6. Fresh fruit coolers
Store-bought or cafe smoothies are marketed as "health" foods, but
they are often loaded with sugar and high in calories—some have
upwards of 300 calories in a 12 ounce serving.
Try
making a refreshing fresh fruit cooler instead. There's no added
sugar, and just a small amount of fruit, so this drink is only about
18 calories for each 12-ounce glass.
Recipe:
• 1/2 cup
of ice
• 3/4 cup of sugar-free sparkling water
• 1/3 cup of melon or berries
• Chopped mint leaves or citrus slices (optional)
7. Fruit Smoothies
Place ice, sparkling water, and fruit in a blender. Blend until
slushy, pour into a glass and garnish with mint or citrus slices.
Serves 1.

8. Diet
Shakes
There are
plenty of pre-mixed diet shakes on the market.
Diet shakes
are particularly useful for jump starting weight diet
program. Many health experts recommend limiting weight
loss to no more than about 2 pounds per week. Many people
drink shakes for the bulk of their meals for for a few
months to jump start a diet program, then to maintain their
weight loss, they will substitute a meal replacement shake
for one meal on most days..
Tips to
Making Good Diet Shakes
Use skim milk
- or a milk that contains about 80 calories per cup. In
addition, be sure that you are using only 1 cup (8 ounces)

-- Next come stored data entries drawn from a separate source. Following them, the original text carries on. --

Lemma alignTo_ceil k value :
  0 ≤ k → 0 ≤ value → value + 2 ^ k < 2 ^ 64 →
  alignTo (2 ^ k) value = 2 ^ k * ((value + 2 ^ k - 1) / 2 ^ k).
Proof.
  intros Hk Hv Hlt. assert (0 < 2 ^ k) by (apply Z.pow_pos_nonneg; lia). unfold alignTo.
  replace (2 ^ k - 1) with (Z.ones k) at 1 by (rewrite Z.ones_equiv; lia).
  rewrite Z.land_ones by lia. pose proof (Z.div_mod value (2 ^ k) ltac:(lia)) as Hdm.
  pose proof (Z.mod_pos_bound value (2 ^ k) ltac:(lia)) as Hmod.
  destruct (Z.eqb_spec (value `mod` 2 ^ k) 0) as [H0|H0].
  - replace (value + 2 ^ k - 1) with (value / 2 ^ k * 2 ^ k + (2 ^ k - 1)) by lia.
    rewrite Z.div_add_l by lia. rewrite (Z.div_small (2 ^ k - 1)) by lia. lia.
  - rewrite uint64_small by lia. rewrite land_high_mask by (unfold inU; lia).
    rewrite <- (Z.mul_1_l (2 ^ k)) at 2. rewrite Z.mod_add by lia.
    replace (value + 2 ^ k - 1) with ((value / 2 ^ k + 1) * 2 ^ k + (value `mod` 2 ^ k - 1)) by lia.
    rewrite Z.div_add_l by lia. rewrite (Z.div_small (_ - 1)) by lia. lia.
Qed.
(* ===== verification/PvmInstance.v ===== *)
(** * Interpreter instances

    [internal/polkavm/interpreter/instance.go]: the machine state and the
    primitives the instructions are built from. *)
From S2P Require Export PvmProgram PvmOpcodes.

Record Instance : Type := MkInstance {
  memory : Memory;
  regs : Registers;
  instructionCounter : Z;
  gasRemaining : Z;
  code : list Z;
  jumpTable : list Z;
  bitmask : list bool;
  basicBlockInstructions : gset Z;
}.

Definition with_memory (m : Memory) (i : Instance) : Instance :=
  MkInstance m (regs i) (instructionCounter i) (gasRemaining i) (code i) (jumpTable i)
    (bitmask i) (basicBlockInstructions i).
Definition with_regs (r : Registers) (i : Instance) : Instance :=
  MkInstance (memory i) r (instructionCounter i) (gasRemaining i) (code i) (jumpTable i)
    (bitmask i) (basicBlockInstructions i).
Definition with_ic (ic : Z) (i : Instance) : Instance :=
  MkInstance (memory i) (regs i) ic (gasRemaining i) (code i) (jumpTable i)
    (bitmask i) (basicBlockInstructions i).
Definition with_gas (g : Z) (i : Instance) : Instance :=
  MkInstance (memory i) (regs i) (instructionCounter i) g (code i) (jumpTable i)
    (bitmask i) (basicBlockInstructions i).

(** ** Methods on [*Instance]

    A method runs on the current state and leaves a state behind also when it
    returns an error; a runtime panic leaves none. *)
Inductive outcome (A : Type) : Type :=
| Done (a : A) (i : Instance)
| Failed (e : pvm_error) (i : Instance)
| Crashed.
Arguments Done {A} _ _.
Arguments Failed {A} _ _.
Arguments Crashed {A}.

Definition M (A : Type) : Type := Instance → outcome A.

Definition ret {A} (a : A) : M A := λ i, Done a i.
Definition fail {A} (e : pvm_error) : M A := λ i, Failed e i.
Definition bind {A B} (c : M A) (k : A → M B) : M B := λ i,
  match c i with
  | Done a i => k a i
  | Failed e i => Failed e i
  | Crashed => Crashed
  end.
Definition get : M Instance := λ i, Done i i.
Definition modify (f : Instance → Instance) : M unit := λ i, Done () (f i).

(** A call that does not touch the instance. *)
Definition lift {A} (c : res pvm_error A) : M A := λ i,
  match c with
  | Ok a => Done a i
  | Err e => Failed e i
  | RuntimePanic => Crashed
  end.

Declare Scope pvm_scope.
Delimit Scope pvm_scope with pvm.
Notation "'do!' x ':=' c 'in' k" := (bind c (λ x, k))
  (at level 10, x pattern, c at level 100, k at level 200) : pvm_scope.
Notation "c ;; k" := (bind c (λ _, k)) (at level 100, k at level 200, right associativity) : pvm_scope.
#[global] Open Scope pvm_scope.

(** [i.regs[r]] and [i.regs[r] = v] *)
Definition reg (r : Z) : M Z := do! i := get in lift (go_index (regs i) r).
Definition set_reg (r v : Z) : M unit :=
  do! i := get in
  do! rs := lift (go_update (regs i) r v) in
  modify (with_regs rs).

Definition skip : M unit :=
  do! i := get in
  do! s := lift (Skip (instructionCounter i) (bitmask i)) in
  modify (with_ic (uint64 (instructionCounter i + (1 + s)))).

Definition deductGas (cost : Z) : M unit :=
  do! i := get in
  if gasRemaining i <? cost then fail ErrOutOfGas
  else modify (with_gas (int64 (gasRemaining i - cost))).

(** [load(address, length, &v)] for a [v] of kind [k] *)
Definition load (address length : Z) (k : kind) : M Z :=
  do! i := get in
  do! slice := lift (Read (memory i) address length) in
  do! v := lift (map_err ErrJam (Unmarshal (TPrim false k) slice (VNum 0))) in
  ret (num_of v).

(** [store(address, v)] for a [v] of kind [k] *)
Definition store (address : Z) (k : kind) (v : Z) : M unit :=
  do! data := lift (map_err ErrJam (Marshal (TPrim false k) (VNum v))) in
  do! i := get in
  do! m := lift (Write (memory i) address data) in
  modify (with_memory m);;
  skip.

Definition setAndSkip (dst value : Z) : M unit := set_reg dst value;; skip.

Definition branch (condition : bool) (target : Z) : M unit :=
  if condition then
    do! i := get in
    if bool_decide (target ∈ basicBlockInstructions i)
    then modify (with_ic target)
    else
      (* [i.code[target]] is an argument of the error message *)
      do! _ := lift (go_index (code i) target) in
      fail (ErrPanic "indirect jump to non-block-termination instruction target=%d opcode=%d")
  else skip.

Definition djump (address0 : Z) : M unit :=
  let address := uint32 address0 in
  if address =? AddressReturnToHost then fail ErrHalt
  else
    do! i := get in
    if (address =? 0) || (len (jumpTable i) * DynamicAddressAlignment <? address)
       || negb (address `mod` DynamicAddressAlignment =? 0)
    then fail (ErrPanic "indirect jump to address %v invalid")
    else
      do! instructionOffset :=
        lift (go_index (jumpTable i) (uint32 (address / DynamicAddressAlignment - 1))) in
      if bool_decide (instructionOffset ∈ basicBlockInstructions i)
      then modify (with_ic instructionOffset)
      else fail (ErrPanic "indirect jump to address %v is non block-termination instruction").

(** ** Instantiation *)

(** [for i, b := range bitmask { if b && Opcode(code[i]).IsBasicBlockTermination() ... }] *)
Fixpoint basicBlocks_loop (code : list Z) (all : list bool) (i : Z) (rest : list bool)
    (blocks : gset Z) : res pvm_error (gset Z) :=
  match rest with
  | [] => Ok blocks
  | b :: rest =>
      let! blocks :=
        (if b : bool then
           let! c := go_index code i in
           if Op.IsBasicBlockTermination (Op.of_byte c)
           then let! s := Skip i all in Ok ({[uint64 (i + 1 + s)]} ∪ blocks)
           else Ok blocks
         else Ok blocks) in
      basicBlocks_loop code all (i + 1) rest blocks
  end.

Definition Instantiate (program : list Z) (instructionOffset gasLimit : Z) (regs : Registers)
    (memory : Memory) : res pvm_error Instance :=
  let! (codeBitmask, jumpTable) := Deblob program in
  let (code, bitmask) := codeBitmask : list Z * list bool in
  let! blocks := basicBlocks_loop code bitmask 0 bitmask {[0]} in
  Ok (MkInstance memory regs instructionOffset gasLimit (code ++ [0]) jumpTable
        (bitmask ++ [true]) blocks).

per shake because calories do add up.
Feel free to
add no-calorie sweetener, such as stevia (use a natural
sweetener) if more sweetness is desired. Simply toss
all the ingredients into a blender and blend until thick and
smooth - about 30 seconds or less. Add a bit of crushed ice
to the mix if you desire a thicker, colder shake.

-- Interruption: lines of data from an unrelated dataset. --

(** ** Three registers *)

Definition Add32 (dst regA regB : Z) : M unit :=
  do! a := reg regA in do! b := reg regB in setSextAndSkip dst (uint32 (uint64 (a + b))) 4.
Definition Sub32 (dst regA regB : Z) : M unit :=
  do! a := reg regA in do! b := reg regB in setSextAndSkip dst (uint32 (uint64 (a - b))) 4.
Definition Mul32 (dst regA regB : Z) : M unit :=
  do! a := reg regA in do! b := reg regB in setSextAndSkip dst (uint32 (uint64 (a * b))) 4.
Definition DivUnsigned32 (dst regA regB : Z) : M unit :=
  do! a := reg regA in do! b := reg regB in
  let lhs := uint32 a in let rhs := uint32 b in
  (if rhs =? 0 then set_reg dst MaxUint64
   else do! v := lift (sext (lhs / rhs) 4) in set_reg dst v);;
  skip.
Definition DivSigned32 (dst regA regB : Z) : M unit :=
  do! a := reg regA in do! b := reg regB in
  let lhs := int32 (uint32 a) in let rhs := int32 (uint32 b) in
  (if rhs =? 0 then set_reg dst MaxUint64
   else if (lhs =? MinInt32) && (rhs =? -1) then set_reg dst (uint64 lhs)
   else set_reg dst (uint64 (int32 (Z.quot lhs rhs))));;
  skip.
Definition RemUnsigned32 (dst regA regB : Z) : M unit :=
  do! a := reg regA in do! b := reg regB in
  let lhs := uint32 a in let rhs := uint32 b in
  do! v := lift (sext (if rhs =? 0 then lhs else lhs `mod` rhs) 4) in
  set_reg dst v;;
  skip.
Definition RemSigned32 (dst regA regB : Z) : M unit :=
  do! a := reg regA in do! b := reg regB in
  let lhs := int32 (uint32 a) in let rhs := int32 (uint32 b) in
  (if rhs =? 0 then set_reg dst (uint64 lhs)
   else if (lhs =? MinInt32) && (rhs =? -1) then set_reg dst 0
   else set_reg dst (uint64 (smod32 lhs rhs)));;
  skip.
Definition ShiftLogicalLeft32 (dst regA regB : Z) : M unit :=
  do! a := reg regA in do! b := reg regB in
  setSextAndSkip dst (uint32 (go_shl 32 (uint32 a) (uint32 b `mod` 32))) 4.
Definition ShiftLogicalRight32 (dst regA regB : Z) : M unit :=
  do! a := reg regA in do! b := reg regB in
  setSextAndSkip dst (go_shr 32 (uint32 a) (uint32 b `mod` 32)) 4.
Definition ShiftArithmeticRight32 (dst regA regB : Z) : M unit :=
  do! a := reg regA in do! b := reg regB in
  let shiftAmount := uint32 b `mod` 32 in
  let shiftedValue := go_shr 32 (int32 (uint32 a)) shiftAmount in
  setAndSkip dst (uint64 shiftedValue).
Definition Add64 (dst regA regB : Z) : M unit :=
  do! a := reg regA in do! b := reg regB in setAndSkip dst (uint64 (a + b)).
Definition Sub64 (dst regA regB : Z) : M unit :=
  do! a := reg regA in do! b := reg regB in setAndSkip dst (uint64 (a - b)).
Definition Mul64 (dst regA regB : Z) : M unit :=
  do! a := reg regA in do! b := reg regB in setAndSkip dst (uint64 (a * b)).
Definition DivUnsigned64 (dst regA regB : Z) : M unit :=
  do! lhs := reg regA in do! rhs := reg regB in
  (if rhs =? 0 then set_reg dst MaxUint64 else set_reg dst (lhs / rhs));;
  skip.
Definition DivSigned64 (dst regA regB : Z) : M unit :=
  do! a := reg regA in do! b := reg regB in
  let lhs := int64 a in let rhs := int64 b in
  (if rhs =? 0 then set_reg dst MaxUint64
   else if (lhs =? MinInt64) && (rhs =? -1) then set_reg dst (uint64 lhs)
   else set_reg dst (uint64 (int64 (Z.quot lhs rhs))));;
  skip.
Definition RemUnsigned64 (dst regA regB : Z) : M unit :=
  do! lhs := reg regA in do! rhs := reg regB in
  (if rhs =? 0 then set_reg dst lhs else set_reg dst (lhs `mod` rhs));;
  skip.
Definition RemSigned64 (dst regA regB : Z) : M unit :=
  do! a := reg regA in do! b := reg regB in
  let lhs := int64 a in let rhs := int64 b in
  (if rhs =? 0 then set_reg dst (uint64 lhs)
   else if (lhs =? MinInt32) && (rhs =? -1) then set_reg dst 0
   else set_reg dst (uint64 (smod64 lhs rhs)));;
  skip.
Definition ShiftLogicalLeft64 (dst regA regB : Z) : M unit :=
  do! a := reg regA in do! b := reg regB in
  let shiftAmount := b `mod` 64 in
  let shiftedValue := uint64 (go_shl 64 a shiftAmount) in
  setAndSkip dst shiftedValue.
Definition ShiftLogicalRight64 (dst regA regB : Z) : M unit :=
  do! a := reg regA in do! b := reg regB in setAndSkip dst (go_shr 64 a (b `mod` 64)).
Definition ShiftArithmeticRight64 (dst regA regB : Z) : M unit :=
  do! a := reg regA in do! b := reg regB in
  let shiftAmount := b `mod` 64 in
  let shiftedValue := go_shr 64 (int64 a) shiftAmount in
  setAndSkip dst (uint64 shiftedValue).
Definition And (dst regA regB : Z) : M unit :=
  do! a := reg regA in do! b := reg regB in setAndSkip dst (Z.land a b).
Definition Xor (dst regA regB : Z) : M unit :=
  do! a := reg regA in do! b := reg regB in setAndSkip dst (Z.lxor a b).
Definition Or (dst regA regB : Z) : M unit :=
  do! a := reg regA in do! b := reg regB in setAndSkip dst (Z.lor a b).
Definition MulUpperSignedSigned (dst regA regB : Z) : M unit :=
  do! a := reg regA in do! b := reg regB in
  setAndSkip dst (uint64 (big_Int64 (Z.shiftr (int64 a * int64 b) 64))).
Definition MulUpperUnsignedUnsigned (dst regA regB : Z) : M unit :=
  do! a := reg regA in do! b := reg regB in
  setAndSkip dst (uint64 (big_Int64 (Z.shiftr (a * b) 64))).
Definition MulUpperSignedUnsigned (dst regA regB : Z) : M unit :=
  do! a := reg regA in do! b := reg regB in
  setAndSkip dst (uint64 (big_Int64 (Z.shiftr (int64 a * b) 64))).
Definition SetLessThanUnsigned (dst regA regB : Z) : M unit :=
  do! a := reg regA in do! b := reg regB in setAndSkip dst (bool2uint64 (a <? b)).
Definition SetLessThanSigned (dst regA regB : Z) : M unit :=
  do! a := reg regA in do! b := reg regB in setAndSkip dst (bool2uint64 (int32 a <? int32 b)).
Definition CmovIfZero (dst s c : Z) : M unit :=
  do! v := reg c in
  (if v =? 0 then do! x := reg s in set_reg dst x else ret ());; skip.
Definition CmovIfNotZero (dst s c : Z) : M unit :=
  do! v := reg c in
  (if negb (v =? 0) then do! x := reg s in set_reg dst x else ret ());; skip.
Definition RotateLeft64 (dst regA regB : Z) : M unit :=
  do! a := reg regA in do! b := reg regB in setAndSkip dst (GoLib.RotateLeft64 a (int64 b)).
Definition RotateLeft32 (dst regA regB : Z) : M unit :=
  do! a := reg regA in do! b := reg regB in
  setSextAndSkip dst (GoLib.RotateLeft32 (uint32 a) (int64 b)) 4.
Definition RotateRight64 (dst regA regB : Z) : M unit :=
  do! a := reg regA in do! b := reg regB in
  setAndSkip dst (GoLib.RotateLeft64 a (int64 (- int64 b))).
Definition RotateRight32 (dst regA regB : Z) : M unit :=
  do! a := reg regA in do! b := reg regB in
  setSextAndSkip dst (GoLib.RotateLeft32 (uint32 a) (int64 (- int64 b))) 4.
Definition AndInverted (dst regA regB : Z) : M unit :=
  do! a := reg regA in do! b := reg regB in setAndSkip dst (Z.ldiff a b).
Definition OrInverted (dst regA regB : Z) : M unit :=
  do! a := reg regA in do! b := reg regB in setAndSkip dst (Z.lor a (uint64 (Z.lnot b))).
Definition Xnor (dst regA regB : Z) : M unit :=
  do! a := reg regA in do! b := reg regB in setAndSkip dst (uint64 (Z.lnot (Z.lxor a b))).
Definition Max (dst regA regB : Z) : M unit :=
  do! a := reg regA in do! b := reg regB in setAndSkip dst (uint64 (Z.max (int64 a) (int64 b))).
Definition MaxUnsigned (dst regA regB : Z) : M unit :=
  do! a := reg regA in do! b := reg regB in setAndSkip dst (Z.max a b).
Definition Min (dst regA regB : Z) : M unit :=
  do! a := reg regA in do! b := reg regB in setAndSkip dst (uint64 (Z.min (int64 a) (int64 b))).
Definition MinUnsigned (dst regA regB : Z) : M unit :=
  do! a := reg regA in do! b := reg regB in setAndSkip dst (Z.min a b).

End Mut.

9. Low-sodium broth or miso
There's no rule that says we must satisfy our thirst with something
sweet. Low-sodium broth
can give your body the fluid it needs, and
can be a savory and satisfying alternative to a sweet drink. The
healthiest choice: Look for a broth that has less than 200
milligrams of sodium per serving. Miso, the Japanese fermented
soybean paste, can be quite salty, so look for lower-sodium
varieties and use it sparingly.

10. Skim Milk
Drinking skim milk can help cure your hunger.” According to a recent
study in the American Journal of Clinical Nutrition, people who
drank about two servings of skimmed milk in the AM claimed they felt
full throughout the day and consumed about 10% less at lunch time
than those who had a fruit juice. This is a great product to
get vitamin D, and at the same time, milk is diet friendly.